SRAGEN (KRjogja.com) – Sejumlah petani di Kabupaten Sragen mengeluhkan penurunan hasil panen padi pada musim tanam kedua tahun ini. Mengganasnya serangan hama wereng dan hama kresek membuat hasil panen merosot drastis hingga 50 persen.

Penurunan hasil panen ini diungkapkan petani di sejumlah kecamatan seperti Gondang, Tanon, Sidoharjo, dan beberapa kecamatan lainnya. "Di Gondang, penurunan hasil panen sekitar separuhnya. Bahkan ada yang anjlok sampai 70 persen. Sawah saya saja yang biasanya sepatok menghasilkan 3 ton, hanya dapat 1 ton. Punya petani lain juga hampir sama, yang biasanya seperempat hektare bisa dapat 1,8 ton, sekarang cuma bisa 1 ton. Hampir semua petani menangis saat ini," ujar Bambang Widjo Purwanto, petani yang juga Wakil Ketua DPRD asal Gondang, Selasa (13/6).

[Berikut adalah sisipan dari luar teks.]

(** * lbg_tools: the completeness estimator

    A shallow embedding of [src/lbg_tools/completeness.py] and the
    properties of its shape enforcement and query path.

    Numbers.  The program computes on IEEE doubles.  The table passes only
    compare, select and copy values, and compare against tolerances; they are
    modelled on the rationals [Q], where comparison and maximum are exact as
    they are on finite doubles.  NaN and the infinities are not represented.

    Objects.  A pandas [DataFrame] is a mutable object that the constructor
    passes by reference through both enforcement passes; it lives in a store
    ([heap]) and is named by a reference.  numpy arrays handed to
    [_force_unimodality] are copied on entry, so they are plain lists. *)

From Stdlib Require Import QArith Qabs Lqa.
From stdpp Require Import gmap strings list.

(** ** Exceptions and the two monads of the model *)

(** A Python exception: its class name and its message. *)
Record exn := Exn { exn_class : string; exn_msg : string }.

Definition ValueError (msg : string) : exn := Exn "ValueError" msg.
Definition IndexError (msg : string) : exn := Exn "IndexError" msg.
Definition AttributeError (msg : string) : exn := Exn "AttributeError" msg.

Inductive result (A : Type) : Type :=
| Ok (a : A)
| Raise (e : exn).
Arguments Ok {A} a.
Arguments Raise {A} e.

Definition rbind {A B} (r : result A) (k : A -> result B) : result B :=
  match r with
  | Ok a => k a
  | Raise e => Raise e
  end.

(** Code that mutates a state of type [S] and may raise: the state reached so
    far survives the exception, as a half-mutated Python object does. *)
Definition St (S A : Type) : Type := S -> result A * S.

Definition ret {S A} (a : A) : St S A := fun s => (Ok a, s).
Definition raise {S A} (e : exn) : St S A := fun s => (Raise e, s).
Definition bind {S A B} (m : St S A) (k : A -> St S B) : St S B :=
  fun s => match m s with
           | (Ok a, s') => k a s'
           | (Raise e, s') => (Raise e, s')
           end.
Definition lift {S A} (r : result A) : St S A := fun s => (r, s).
Definition get {S} : St S S := fun s => (Ok s, s).
Definition put {S} (s : S) : St S unit := fun _ => (Ok tt, s).

Declare Scope st_scope.
Delimit Scope st_scope with st.
Notation "x <- m ;; k" := (bind m (fun x => k))
  (at level 100, m at next level, right associativity) : st_scope.
Notation "m ;;; k" := (bind m (fun _ => k))
  (at level 100, right associativity) : st_scope.
Notation "x <~ r ;; k" := (rbind r (fun x => k))
  (at level 100, r at next level, right associativity) : st_scope.
Open Scope st_scope.

(** [for x in l: body(x)] *)
Fixpoint for_each {S A} (l : list A) (body : A -> St S unit) : St S unit :=
  match l with
  | [] => ret tt
  | x :: l' => body x ;;; for_each l' body
  end.

(** [for x in l: body(x)] where the body reports whether it hit [break]. *)
Fixpoint for_each_break {S A} (l : list A) (body : A -> St S bool) : St S unit :=
  match l with
  | [] => ret tt
  | x :: l' => stop <- body x ;; if stop then ret tt else for_each_break l' body
  end.

(** The same loop for code that keeps its state in local variables. *)
Fixpoint for_fold {A B} (l : list A) (body : A -> B -> result B) (b : B) : result B :=
  match l with
  | [] => Ok b
  | x :: l' => b' <~ body x b ;; for_fold l' body b'
  end.

(** ** numpy primitives *)

(** [max] on doubles, as a choice between its two arguments. *)
Definition fmax (x y : Q) : Q := if Qle_bool x y then y else x.

(** [ndarray.max()]: a reduction from the first element; numpy raises on a
    zero-size array. *)
Definition np_max (a : list Q) : result Q :=
  match a with
  | [] => Raise (ValueError
            "zero-size array to reduction operation maximum which has no identity")
  | x :: l => Ok (fold_left fmax l x)
  end.

Definition rtol : Q := 1 # 100000.
Definition atol : Q := 1 # 100000000.

(** [np.isclose(a, b)] with numpy's default tolerances:
    [abs(a - b) <= atol + rtol * abs(b)]. *)
Definition isclose (a b : Q) : bool :=
  Qle_bool (Qabs (a - b)) (atol + rtol * Qabs b).

(** ** [Completeness._force_unimodality] *)

(** One turn of the loop over [i]: both running maxima are written in place,
    so the slice [front_monotonic[: i + 1]] already holds the maxima written
    on earlier turns, while [back_monotonic[i:]] is still the input. *)
Definition unimodality_step (i : nat) (st : list Q * list Q)
  : result (list Q * list Q) :=
  let '(front_monotonic, back_monotonic) := st in
  f <~ np_max (take (S i) front_monotonic) ;;
  b <~ np_max (drop i back_monotonic) ;;
  Ok (<[i := f]> front_monotonic, <[i := b]> back_monotonic).

Definition _force_unimodality (array : list Q) : result (list Q) :=
  fb <~ for_fold (seq 0 (length array)) unimodality_step (array, array) ;;
  let '(front_monotonic, back_monotonic) := fb in
  top <~ np_max front_monotonic ;;
  Ok (zip_with (fun f b => if isclose f top then b else f)
        front_monotonic back_monotonic).

(** ** pandas: [DataFrame] objects in a store *)

(** A table: row labels (redshift), column labels (magnitude offset) and the
    grid of values, one list per row. *)
Record DataFrame := {
  index : list Q;
  columns : list Q;
  values : list (list Q)
}.

Definition set_values (df : DataFrame) (v : list (list Q)) : DataFrame :=
  {| index := index df; columns := columns df; values := v |}.

(** What [read_csv] yields: one value per row label and column label. *)
Definition rectangular (df : DataFrame) : Prop :=
  length (values df) = length (index df) /\
  Forall (fun row => length row = length (columns df)) (values df).

Definition ref := nat.
Abbreviation heap := (gmap nat DataFrame).

Definition alloc (df : DataFrame) : St heap ref :=
  fun h => let r := fresh (dom h) in (Ok r, <[r := df]> h).

(** Run a method on the object a reference names.  A reference to nothing
    cannot be built in Python; the model rejects it. *)
Definition on_object {A} (r : ref) (method : St DataFrame A) : St heap A :=
  fun h => match h !! r with
           | Some df => let '(res, df') := method df in (res, <[r := df']> h)
           | None => (Raise (Exn "ReferenceError" "no such object"), h)
           end.

Definition out_of_bounds : exn :=
  IndexError "single positional indexer is out-of-bounds".

(** NaN is not a number of this model.  Where pandas would hand back NaN
    (the maximum or minimum of nothing), the model stops with this marker
    instead of going on with a number of its own making. *)
Definition NaN_result : exn := Exn "NaN" "not a number".

(** The methods of a [DataFrame], on the object itself.  Positions out of
    range raise [IndexError], as [iloc] does. *)
Module df.
(** [table.shape] *)
Definition shape (df : DataFrame) : nat * nat :=
  (length (index df), length (columns df)).

(** [table.iloc[i, j]] *)
Definition iloc_get (i j : nat) : St DataFrame Q :=
  fun df => match values df !! i ≫= (.!! j) with
            | Some x => (Ok x, df)
            | None => (Raise out_of_bounds, df)
            end.

(** [table.iloc[i, j] = v] *)
Definition iloc_set (i j : nat) (v : Q) : St DataFrame unit :=
  fun df => match values df !! i with
            | Some row =>
                if decide (j < length row)%nat
                then (Ok tt, set_values df (<[i := <[j := v]> row]> (values df)))
                else (Raise out_of_bounds, df)
            | None => (Raise out_of_bounds, df)
            end.

(** [table.iloc[i, :] = v]: every column of row [i]. *)
Definition iloc_set_row (i : nat) (v : Q) : St DataFrame unit :=
  fun df => match values df !! i with
            | Some row =>
                (Ok tt, set_values df (<[i := replicate (length row) v]> (values df)))
            | None => (Raise out_of_bounds, df)
            end.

Menurut Bambang, penurunan hasil panen kali ini tak lepas dari serangan wereng dan kresek yang mengganas dalam beberapa waktu terakhir. Anjloknya produksi juga berpengaruh pada harga tebasan padi yang merosot drastis dari biasanya Rp 7 juta untuk seperempat hektare, sekarang tinggal Rp 3-4 juta saja.

Bambang menyayangkan minimnya tindakan petugas dalam melakukan pengawasan dan pencegahan sehinga serangan hama wereng maupun kresek meluas. Akibatnya, upaya pengendalian dari petani akhirnya tidak berarti banyak ketika serangan sudah terlanjur parah dan menyebar luas.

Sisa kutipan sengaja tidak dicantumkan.